Explain the complications of aortic valve disease including the effects on the L ventricle
- Aortic stenosis
- Angina, syncope, dyspnoea
- Sudden death, heart failure - surgical valve replacement considered even in absence of severe symptoms
- Aortic regurgitation
- LV dilatation, heart failure will eventually occur
- Challenge is to offer valve replacement before irreversible damage has occurred but delay appropriately in asymptomatic patients
Describe the modern techniques used for procedural intervention in valve dysfunction
- TAVI
- Reduces morbidity/mortality in those too unwell for conventional surgery
- Catheter from leg to aorta, inflate balloon w/ valve, valve expands
- Trials to prove its better than conventional
- Mitraclip
- Not well enough for mitral valve surgery, clips that keep mitral valve together
- Valvuloplasty
Describe the pathophysiology of endocarditis
- Vegetation = mass of platelets, fibrin, microcolonies of organisms, inflammatory cells and RBC debris
- Vegetation hard to penetrate - hard treat.
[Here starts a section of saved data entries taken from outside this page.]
(* ===== verification/JsNumber.v ===== *)
(** * JavaScript numbers

    A number is an IEEE 754 binary64 value ([SpecFloat] with the parameters of
    binary64).  [ToNumber] is [Number(text)] on the decimal, hexadecimal,
    octal and binary literals of ECMAScript; integers up to 2^53 - 1 are the
    ones [Number.isSafeInteger] accepts. *)

From Stdlib Require Import Floats.SpecFloat.
From S2P Require Import Prelude JsText.
Local Open Scope Z_scope.

Abbreviation number := spec_float (only parsing).
Abbreviation prec := 53 (only parsing).
Abbreviation emax := 1024 (only parsing).

Definition of_Z (n : Z) : number := binary_normalize prec emax n 0 false.

(** [m * 10^e] rounded to the nearest number, ties to even. *)
Definition of_decimal (negative : bool) (m e : Z) : number :=
  if m =? 0 then S754_zero negative else
  let s (x : number) := if negative then SFopp x else x in
  if 0 <=? e then s (binary_normalize prec emax (m * 10 ^ e) 0 false)
  else match m, 10 ^ (- e) with
       | Z.pos p, Z.pos q => s (SFdiv prec emax (S754_finite false p 0) (S754_finite false q 0))
       | _, _ => S754_nan
       end.

Definition digit (base c : Z) : option Z :=
  let v := if (48 <=? c) && (c <=? 57) then c - 48
           else if (97 <=? c) && (c <=? 122) then c - 87
           else if (65 <=? c) && (c <=? 90) then c - 55 else base in
  if v <? base then Some v else None.

(** The longest prefix of digits: its value, its length, and the rest. *)
Fixpoint digits (base acc len : Z) (l : text) : Z * Z * text :=
  match l with
  | c :: l' => match digit base c with
               | Some v => digits base (acc * base + v) (len + 1) l'
               | None => (acc, len, l)
               end
  | [] => (acc, len, [])
  end.

(** [ExponentPart] up to the end of the text *)
Definition exponent (l : text) : option Z :=
  match l with
  | [] => Some 0
  | c :: l' =>
      if (c =? 101) || (c =? 69) then
        let '(sign, l2) := match l' with
                           | d :: l2 => if d =? 45 then (-1, l2) else if d =? 43 then (1, l2) else (1, l')
                           | [] => (1, l')
                           end in
        match digits 10 0 0 l2 with
        | (e, n, []) => if 0 <? n then Some (sign * e) else None
        | _ => None
        end
      else None
  end.

(** [StrUnsignedDecimalLiteral] *)
Definition unsigned_decimal (negative : bool) (l : text) : number :=
  if bool_decide (l = lit "Infinity") then S754_infinity negative else
  let '(ip, n1, l1) := digits 10 0 0 l in
  match l1 with
  | c :: l2 =>
      if c =? 46 then
        let '(fp, n2, l3) := digits 10 ip 0 l2 in
        if 0 <? n1 + n2 then
          match exponent l3 with Some e => of_decimal negative fp (e - n2) | None => S754_nan end
        else S754_nan
      else if 0 <? n1 then
        match exponent l1 with Some e => of_decimal negative ip e | None => S754_nan end
      else S754_nan
  | [] => if 0 <? n1 then of_decimal negative ip 0 else S754_nan
  end.

Definition radix_literal (base : Z) (l : text) : number :=
  match digits base 0 0 l with
  | (v, n, []) => if 0 <? n then of_Z v else S754_nan
  | _ => S754_nan
  end.

(** [Number(text)] *)
Definition ToNumber (s : text) : number :=
  match trim s with
  | [] => S754_zero false
  | c :: l =>
      match c, l with
      | 48, d :: l' =>
          if (d =? 120) || (d =? 88) then radix_literal 16 l'
          else if (d =? 111) || (d =? 79) then radix_literal 8 l'
          else if (d =? 98) || (d =? 66) then radix_literal 2 l'
          else unsigned_decimal false (c :: l)
      | 45, _ => unsigned_decimal true l
      | 43, _ => unsigned_decimal false l
      | _, _ => unsigned_decimal false (c :: l)
      end
  end.

(** The integer a number is, if it is one. *)
Definition integer_of (x : number) : option Z :=
  match x with
  | S754_zero _ => Some 0
  | S754_finite s m e =>
      let v := if 0 <=? e then Z.pos m * 2 ^ e else Z.pos m / 2 ^ (- e) in
      if (0 <=? e) || (Z.pos m mod 2 ^ (- e) =? 0) then Some (if s then - v else v) else None
  | _ => None
  end.

Definition MAX_SAFE_INTEGER : Z := 2 ^ 53 - 1.

(** [Number.isSafeInteger(x)], with the integer *)
Definition safe_integer (x : number) : option Z :=
  match integer_of x with
  | Some n => if Z.abs n <=? MAX_SAFE_INTEGER then Some n else None
  | None => None
  end.

Definition is_finite (x : number) : bool :=
  match x with S754_zero _ | S754_finite _ _ _ => true | _ => false end.
Definition is_nan (x : number) : bool := match x with S754_nan => true | _ => false end.

(** [===] on numbers: NaN is unequal to itself. *)
Definition num_eqb (x y : number) : bool := SFeqb x y.
Definition num_gtb (x y : number) : bool := SFltb y x.
Definition num_geb (x y : number) : bool := SFleb y x.

(** The binary64 number nearest to an integer, ties to even: itself up to 2^53. *)
Definition round_double (n : Z) : Z :=
  if Z.abs n <=? 2 ^ 53 then n else
  let u := 2 ^ (Z.log2 (Z.abs n) - 52) in
  let q := n / u in
  let r := n mod u in
  if (2 * r <? u) || ((2 * r =? u) && Z.even q) then q * u else (q + 1) * u.

Lemma round_double_small n : Z.abs n ≤ 2 ^ 53 → round_double n = n.
Proof. intros Hn. unfold round_double. by rewrite (proj2 (Z.leb_le _ _)). Qed.

Lemma safe_integer_bound x n : safe_integer x = Some n → Z.abs n ≤ MAX_SAFE_INTEGER.
Proof.
  unfold safe_integer. destruct (integer_of x) as [m|]; [|done].
  destruct (Z.leb_spec (Z.abs m) MAX_SAFE_INTEGER); [|done]. by intros [= <-].
Qed.

Example ToNumber_15 : safe_integer (ToNumber (lit " 15 ")) = Some 15.
Proof. by vm_compute. Qed.
Example ToNumber_forms :
  (safe_integer ∘ ToNumber ∘ lit) <$> ["1.5e1"; "0x0f"; "150e-1"; ""; "-7"; "1.5"; "15s"; "9007199254740993"] =
  [Some 15; Some 15; Some 15; Some 0; Some (-7); None; None; None].
Proof. by vm_compute. Qed.
(* ===== verification/RateLimit.v ===== *)
(** * Rate limiters ([common/guards/*-rate-limit.guard.ts],
    [SocketAuthService.allowAttempt])

    Four limiters keep, per key, the times of the requests they admitted, in a
    JavaScript [Map] from which the oldest key is dropped beyond 10,000 keys.
    They are instances of one interface, [Limiter], against which their
    exactness is proved. *)

From S2P Require Import Prelude Tables JsText JsNumber Json Schema.
Local Open Scope Z_scope.

(** ** The map: keys in insertion order *)

Abbreviation attempts := (list (string * list instant)) (only parsing).
Fixpoint map_get (k : string) (m : attempts) : list instant :=
  match m with [] => [] | kv :: m' => if kv.1 == k then kv.2 else map_get k m' end.
Fixpoint map_set (k : string) (v : list instant) (m : attempts) : attempts :=
  match m with
  | [] => [(k, v)]
  | kv :: m' => if kv.1 == k then (k, v) :: m' else kv :: map_set k v m'
  end.
Definition map_delete (k : string) (m : attempts) : attempts := filter (λ kv, kv.1 ≠ k) m.
Definition MAX_KEYS : nat := 10000.
(** [if (attempts.size > 10_000) attempts.delete(attempts.keys().next().value)] *)
Definition evict (m : attempts) : attempts := if bool_decide (MAX_KEYS < length m)%nat then tail m else m.

(** The times of [k] less than [window] ago. *)
Definition recent_of (window : Z) (now : instant) (ts : list instant) : list instant := filter (λ t, now - t < window) ts.

(** ** The guards *)

Inductive Verdict := Passed | Refused (status : Z).

(** [AuthRateLimitGuard.canActivate], on the key [ip:path] *)
Definition auth_key (ip path : string) : string := ip +:+ ":" +:+ path.
Definition authRateLimit (key : string) (now : instant) (m : attempts) : Verdict * attempts :=
  let recent := recent_of 60000 now (map_get key m) in
  let m1 := match recent with [] => map_delete key m | _ => m end in
  if 10 <=? Z.of_nat (length recent) then (Refused 429, m1)
  else (Passed, evict (map_set key (recent ++ [now]) m1)).

(** [PortalRateLimitGuard.canActivate] *)
Definition portal_read (method : string) : bool := bool_decide (method ∈ ["GET"; "HEAD"; "OPTIONS"]).
Definition portal_key (userId : option string) (ip : string) (read : bool) : string :=
  default ip userId +:+ ":" +:+ (if read then "read" else "write").
Definition portalRateLimit (userId : option string) (ip method : string) (now : instant) (m : attempts) : Verdict * attempts :=
  let read := portal_read method in
  let key := portal_key userId ip read in
  let recent := recent_of 60000 now (map_get key m) in
  if (if read then 120 else 30) <=? Z.of_nat (length recent) then (Refused 429, m)
  else (Passed, evict (map_set key (recent ++ [now]) m)).
(* ===== verification/Presence.v ===== *)
(** * Presence ([presence/presence.service.ts], [presence/presence.gateway.ts])

    The gateway keeps in memory which sockets each user has connected.  Its
    handlers are asynchronous: between two [await]s they run alone, at an
    [await] every other handler may run.  A [Thread] is a handler stopped at an
    [await]; [resume] runs it to its next one, in one piece.  Timers that are
    set may fire at any moment ([fire_*]). *)

From S2P Require Import Prelude Tables JsText Json Schema.
Local Open Scope Z_scope.

(** ** The service *)

Section service.
Context `{!ScanOrder}.

(** [onModuleInit] *)
Definition onModuleInit (now : instant) (d : DB) : DB :=
  d <| db_presences := update_many (λ _ r, bool_decide (pr_status r ∈ [PR_online; PR_idle]))
         (λ r, r <| pr_status := PR_offline |> <| pr_lastSeenAt := now |> <| pr_updatedAt := now |>) (db_presences d) |>.

(** [setOnline], [setOffline], [setIdle]: one upsert each *)
Definition set_presence (status : PresenceStatus) (userId : rowid) (now : instant) (d : DB) : DB :=
  d <| db_presences := <[userId :=
    match db_presences d !! userId with
    | Some r => r <| pr_status := status |> <| pr_lastSeenAt := now |> <| pr_updatedAt := now |>
    | None => mkPresence status now now
    end]> (db_presences d) |>.

Definition getPresence (userId : rowid) (d : DB) : PresenceStatus * option instant :=
  match db_presences d !! userId with Some r => (pr_status r, Some (pr_updatedAt r)) | None => (PR_offline, None) end.

Definition user_open_id (userId : rowid) (d : DB) : bool := match db_users d !! userId with Some u => user_open u | None => false end.

(** [getFriendIds] *)
Definition getFriendIds (userId : rowid) (d : DB) : list rowid :=
  snd <$> filter (λ p, p.1 = userId ∧ user_open_id p.2 d = true) (scan_pairs (db_friendships d)).

Record FriendPresence := mkFriendPresence { fp_userId : rowid; fp_status : PresenceStatus; fp_updatedAt : option instant }.
Definition open_friends (userId : rowid) (d : DB) : list rowid := if user_open_id userId d then getFriendIds userId d else [].
Definition getFriendsPresence (userId : rowid) (d : DB) : list FriendPresence :=
  (λ friendId, let '(s, t) := getPresence friendId d in mkFriendPresence friendId s t) <$> open_friends userId d.
Definition getOnlineFriends (userId : rowid) (d : DB) : list (rowid * Presence) :=
  find_many (λ k r, bool_decide (k ∈ open_friends userId d) && (pr_status r == PR_online)) (db_presences d).
End service.

(** [SocketAuthService.isSessionActive] *)
Definition isSessionActive (userId deviceId : rowid) (now : instant) (d : DB) : bool :=
  match find_unique (λ _ s, (ds_userId s == userId) && (ds_deviceId s == deviceId)) (db_deviceSessions d) with
  | Some (_, s) => negb (is_set (ds_revokedAt s)) && (now <? ds_expiresAt s) && user_open_id userId d
  | None => false
  end.

(** ** The gateway's memory *)

Abbreviation socketid := string (only parsing).

(** [PendingSocketConnection], an object shared between the handler that made
    it and [pendingSockets]. *)
Record Pending := mkPending { pd_socketId : socketid; pd_userId : rowid; pd_deviceId : rowid; pd_invalidated : bool; pd_userGeneration : Z; pd_deviceGeneration : Z }.
#[export] Instance eta_Pending : Eta Pending := λ r,
  mkPending (pd_socketId r) (pd_userId r) (pd_deviceId r) (pd_invalidated r) (pd_userGeneration r) (pd_deviceGeneration r).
- Vegetation - biofilm = mass of organisms
- Commonly associated with infections of prosthetic devices e.g. valves, hip replacements
- Quorum Sensing:
- Ability to detect and respond to cell population density by gene regulation
- E.g. enables bacteria to restrict the expression of specific genes to the high cell densities at which the resulting phenotypes will be most beneficial
- Many species of bacteria use quorum sensing to coordinate gene expression according to the density of their local population
Why is heart failure important?
- Common - prevalence = 1-2% of population, may be increasing. Incidence - 1 in 5 lifetime risk of HF.
- Costly - 2% of all health care expenditure - mainly spent on hospital admissions (70% of expenditure on heart failure, also outpatient clinics and drugs)
- Disabling - associated with a worse quality of life than almost any other medical condition. Because of symptoms (dyspnoea, fatigue) and frequent deterioration leading to hospital admission. Unemployment due to poor health.
- Deadly - worse survival than most forms of cancer. 50% mortality within 5 years, is improving.